Tuesday, July 29, 2008

Remain in Memory

“In Hell they watch Heaven on television”

Vic Bondi

The record collection got divided up after he disappeared.The collection, each piece with its own clear plastic sleeve, lived in a closet with wooden sliding doors. It was small, seventy-five LP’s and a few dozen singles but packed with the unknown.

“You wanna hear some culture?” the collection’s curator would say, flashing his smiley-face grin, before dropping a black platter under the diamond needle and then gently lowering the clear plastic dust cover. Garbled, tinny anger burst forth. I listened while poring over the sleeves.

For a twelve-year old Pink Floyd fan in the early eighties, it was like an unheard subterranean culture cracked open wide in that messy suburban room full of gig posters, Mad magazines and music, music, music.

The albums (other than Iron Maiden’s Piece of Mind hidden at the back) were so unusual as to not seem like records at all but more like placards. Each stark cover, whether made-up of cut-up stock photos, primitive drawings or merely a spraypaint-ready logo, carried blunt words - Wargasm, The Blood, The Freeze, Flex Your Head, Articles of Faith. The first album in the box ,with its bloody Christmas image, always stopped me.

Since the curator was a lender, I eventually wedged the unrelenting fury of that album, Give Thanks by Chicago's Articles of Faith, into my knapsack.

Give Thanks starts with a scream and a drum explosion. Than it gets mad, as “I Objectify” proves. If anything, the acoustic track “Every Man for Himself” intensifies the unrelenting attack on American Excess. Next, however non-chronologically, came the "What We Want is Free” 7"which unleashed a gut-churning fury that does not fade with time.


I followed singer/songwriter/guitarist Vic Bondi through the anguished and punishing AOF swan song, In This Life. Then Vic quieted down till 1989’s Words and Days by his next band Jones Very (with Jeff Goddard on bass and James Van Braemar on drums). Words and Days has sparse packaging but is packed full of Vic’s raspy howl and electric and acoustic guitars that join the screaming chorus. “Yesterday in the Western World” is the fist-waver, “Desperation Bends” the ballad, “Jesus…I” the tense builder and "Cut' will do just that - listen with caution because the intensity is relentless.

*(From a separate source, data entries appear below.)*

(** [scrape_videos] up to the pool.  [fs] holds the files of the output
    folder, [keywords_file] the lines of the keywords file ([None] when it
    does not exist), [timestamp] is [datetime.now()] formatted, and
    [analyze] stands for [analyze_keywords_for_name].  The result is [None]
    when the function returns early. *)
Definition scrape_videos (yt_dlp : bool) (analyze : list string -> string)
    (fs : gmap string (list csv_item)) (keywords_file : option (list string))
    (descriptive_name : option string) (timestamp : string) : option plan :=
  if negb yt_dlp then None
  else
    match keywords_file with
    | None => None
    | Some lines =>
        let keywords := load_keywords lines in
        let descriptive_name :=
          match truthy descriptive_name with
          | Some n => n
          | None => analyze keywords
          end in
        let output_file := output_path descriptive_name timestamp in
        let '(processed_keywords, fs') :=
          match fs !! output_file with
          | Some reader => (read_processed reader, fs)
          | None => (∅, <[output_file := [Row HEADER]]> fs)
          end in
        Some {| output_file := output_file;
                files := fs';
                processed_keywords := processed_keywords;
                keywords_to_do :=
                  filter (fun k => k ∉ processed_keywords) keywords |}
    end.

(** ** The duration format as the specification words it *)

(** Two decimal digits. *)
Definition two_digits (n : Z) : string :=
  String (ascii_of_nat (48 + Z.to_nat (n / 10)))
    (String (ascii_of_nat (48 + Z.to_nat (n mod 10))) EmptyString).

(** [H:MM:SS] when the hours are positive, [M:SS] otherwise. *)
Definition spec_duration (sec : Z) : string :=
  let h := (sec / 3600)%Z in
  let m := ((sec / 60) mod 60)%Z in
  let s := (sec mod 60)%Z in
  if (0 <? h)%Z then str_of_Z h ++ ":" ++ two_digits m ++ ":" ++ two_digits s
  else str_of_Z m ++ ":" ++ two_digits s.

(** ** The retry policy as the specification words it *)

(** The kinds of error the policy tells apart: throttling (429), access
    denial (403 or Forbidden), anything else.  Throttling is looked for
    first. *)
Inductive error_kind := Throttling | Denial | OtherError.

Definition error_kind_of (msg : string) : error_kind :=
  if Text.str_in "429" msg then Throttling
  else if Text.str_in "403" msg then Denial
  else if Text.str_in "Forbidden" msg then Denial
  else OtherError.

(** The pause before the retry that follows the attempt number [attempt]:
    a draw between 5 and 10 seconds, plus 5 seconds for each earlier
    attempt. *)
Definition backoff (rand : nat -> Q) (attempt : nat) : Q :=
  (uniform 5 10 (rand attempt) + inject_Z (Z.of_nat attempt * 5))%Q.

(** The title an element of the provider's list brings, if any. *)
Definition usable_title (oe : option entry) : option string :=
  match oe with
  | Some e => truthy (title e)
  | None => None
  end.

(** ** Vocabulary for the suggestion client *)

(** The network as seen after [n] requests. *)
Definition later (n : nat) (net : nat -> string -> reply) : nat -> string -> reply :=
  fun i => net (n + i).

(** The fetch [g] carried out after the fetch [f]. *)
Definition after (f g : fetch) : fetch :=
  {| results := results g ∪ results f;
     requests := (requests f ++ requests g)%list;
     sleeps := (sleeps f ++ sleeps g)%list |}.


(** ** Example data *)

(** An entry with a title and nothing else but its length in seconds. *)
Definition timed_entry (t : string) (d : option Z) : entry :=
  {| title := Some t; uploader := None; channel := None; view_count := None;
     url := None; webpage_url := None; duration_string := None; duration := d |}.


Definition resumed_output : list csv_item :=
  [Row HEADER; Row ["alpha"; "1"; "Alpha song"]; Row ["beta"; "1"; "Beta song"]].

(** A provider that denies access once and then throttles. *)
Definition denied_then_throttled (n : nat) : extracted :=
  match n with
  | 0 => Raised "ERROR: HTTP Error 403: Forbidden"
  | _ => Raised "ERROR: HTTP Error 429: Too Many Requests"
  end.

Definition half (n : nat) : Q := 1 # 2.

(** A well-formed answer of the suggestion provider. *)
Definition answer (query : string) (candidates : list string) : reply :=
  Response 200 (Some [FieldStr query; FieldList (ItemStr <$> candidates)]).

(** A provider that answers the English endpoint from a table of
    suggestions and has nothing (status 404) for any other request. *)
Definition suggesting (table : list (string * list string))
    (n : nat) (url : string) : reply :=
  match find (fun entry => String.eqb url (format endpoint_en (fst entry))) table with
  | Some (query, candidates) => answer query candidates
  | None => Response 404 None
  end.

(** A provider whose two endpoints both answer for the query [cat]. *)
Definition two_languages (n : nat) (url : string) : reply :=
  if String.eqb url (format endpoint_en "cat") then answer "cat" ["cat video"]
  else if String.eqb url (format endpoint_hi "cat") then answer "cat" ["cat cartoon"]
  else Response 404 None.

(** Two seeds, the first of which suggests the second. *)
Definition seed_suggested : list (string * list string) :=
  [("python", ["python tutorial"])].

(** Two seeds that suggest the same term. *)
Definition shared_child : list (string * list string) :=
  [("cat", ["cat video"]); ("kitten", ["cat video"]);
   ("cat video", ["cat video funny"])].


(** ** Totals *)

(** The sum of a list of pauses, in seconds. *)
Definition total (pauses : list Q) : Q := fold_right Qplus 0%Q pauses.

(** ** The invariant of the frontier store *)

(** What holds of the store of a worker started on the seeds [seeds],
    between two rounds. *)
Record frontier_inv (seeds : list string) (st : store) : Prop := {
  inv_queue :
    Forall (fun t => is_Some (depth_map st !! t)
                     /\ is_Some (keyword_source st !! t)
                     /\ (t ∈ seeds \/ is_allowed t = true))
           (task_queue st);
  inv_collected :
    forall t, t ∈ collected st ->
      (exists d, depth_map st !! t = Some d /\ (0 <= d <= MAX_DEPTH)%Z)
      /\ is_Some (keyword_source st !! t)
      /\ (t ∈ seeds \/ is_allowed t = true);
  inv_depth :
    forall t d, depth_map st !! t = Some d -> (0 <= d <= MAX_DEPTH + 1)%Z;
  inv_origin :
    forall t o, keyword_source st !! t = Some o -> o ∈ seeds;
  inv_edges :
    forall p c, c ∈ default [] (keyword_tree st !! p) ->
      p ∈ collected st /\ is_allowed c = true;
  inv_fetched : list_to_set (fetched st) = collected st;
  inv_cap : size (collected st) <= MAX_KEYWORDS
}.

(** ** Saving the keywords *)

(** The tables [save_keywords] writes: the rows of [keywords.csv] (keyword,
    depth, origin seed) and those of [keywords_tree.csv] (parent, child).
    The order of the rows is that of the iteration over the set and over
    the dictionary. *)
Record keyword_tables := {
  keywords_csv : list (string * option Z * option string);
  keywords_tree_csv : list (string * string)
}.

(** [save_keywords]: [None] when nothing was collected. *)
Definition save_keywords (st : store) : option keyword_tables :=
  if decide (collected st = ∅) then None
  else
    Some {| keywords_csv :=
              (fun k => (k, depth_map st !! k, keyword_source st !! k))
                <$> elements (collected st);
            keywords_tree_csv :=
              flat_map (fun pc => (fun child => (pc.1, child)) <$> pc.2)
                       (map_to_list (keyword_tree st)) |}.

(** [scrape_keywords]: the seeds are enqueued, the worker runs, the tables
    are saved. *)
Definition scrape_keywords (seeds : list string) (fuel : nat)
    (net : nat -> nat -> string -> reply) : option keyword_tables :=
  save_keywords (keyword_worker fuel net (init_store seeds)).

(** ** Growth of the store *)

(** [st'] is a later store than [st]: the collected set and the lists of
    children have grown, the recorded origins are the same, and so are the
    depths of the collected terms. *)
Definition later_store (st st' : store) : Prop :=
  collected st ⊆ collected st'
  /\ (forall p, default [] (keyword_tree st !! p)
                `prefix_of` default [] (keyword_tree st' !! p))
  /\ (forall t o, keyword_source st !! t = Some o -> keyword_source st' !! t = Some o)
  /\ (forall t, t ∈ collected st -> depth_map st' !! t = depth_map st !! t)
  /\ fetched st `prefix_of` fetched st'.

(** ** Writing the harvest *)

(** The cells of a row as the CSV writer writes them: a number in decimal,
    [None] as an empty cell. *)
Definition csv_cells (r : row) : list string :=
  [row_keyword r; str_of_Z (Z.of_nat (row_rank r)); row_title r; row_channel r;
   from_option str_of_Z "" (row_views r); default "" (row_link r);
   row_duration r].

(** The end of [scrape_single_keyword]: [if results_to_save:] the rows are
    appended to the output file, which [open(..., 'a')] creates when it is
    not there.  A file is kept as what the CSV reader yields from it: a row
    written is a row read, with the same cells. *)
Definition write_rows (output_file : string) (h : harvest)
    (fs : gmap string (list csv_item)) : gmap string (list csv_item) :=
  match written h with
  | Some (r :: rows) =>
      <[output_file := (default [] (fs !! output_file)
                        ++ (Row ∘ csv_cells <$> r :: rows))%list]> fs
  | _ => fs
  end.

(** The pool of [scrape_videos], the keywords harvested one after the
    other: [ydl i] and [rand i] are the provider and the random generator
    as the keyword number [i] finds them. *)
Fixpoint harvest_all (ydl : nat -> nat -> extracted) (rand : nat -> nat -> Q)
    (output_file : string) (i : nat) (keywords_to_do : list string)
    (fs : gmap string (list csv_item)) : gmap string (list csv_item) :=
  match keywords_to_do with
  | [] => fs
  | k :: rest =>
      harvest_all ydl rand output_file (S i) rest
        (write_rows output_file (scrape_single_keyword true (ydl i) (rand i) k) fs)
  end.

Jones Very - Words and Days

Follow the links for so much Vic history and buy his available music here and here. Now!

As for me, I will hear no more culture from the curator because he ended his own life but what he played – stayed. For that, I’ll give thanks and continue to curate.



  1. In you are:


    And in the linklist tags: Punk, Post-Punk, Postpop (if you want to have other ones, feel free to shout in my Cbox)

    Thanks a lot and feel free to announce interesting, special posts on my blog (got a weak for Punk and especially its listeners)

    Take care,

    Amo (ergo sum)

  2. I have to agree - AOF was a great and important band, live they were a whirlwind. In this Life is my favorite AOF album - strong songs, great production (Bob Mould produced!) and an overall outstanding presentation. Bondi is such an intellugent and outspoken person. Have you ever checked out Jones Very-follow up ALLOY? HARD AS NAILS!! Esp. their debut, Eliminate and the self-titled album (commonly refered to as Engine Recording) are one of the best in 1990's hard core. Live an abolutely powerhouse. Now the sad part: tracking down these albums is very hard because they are long out-of-print. It took me years to finally get to buy the Engine Recording album...!


  3. Yup, that first Alloy is an blazing record - it will come along later in Vic Bondi Appreciation Month!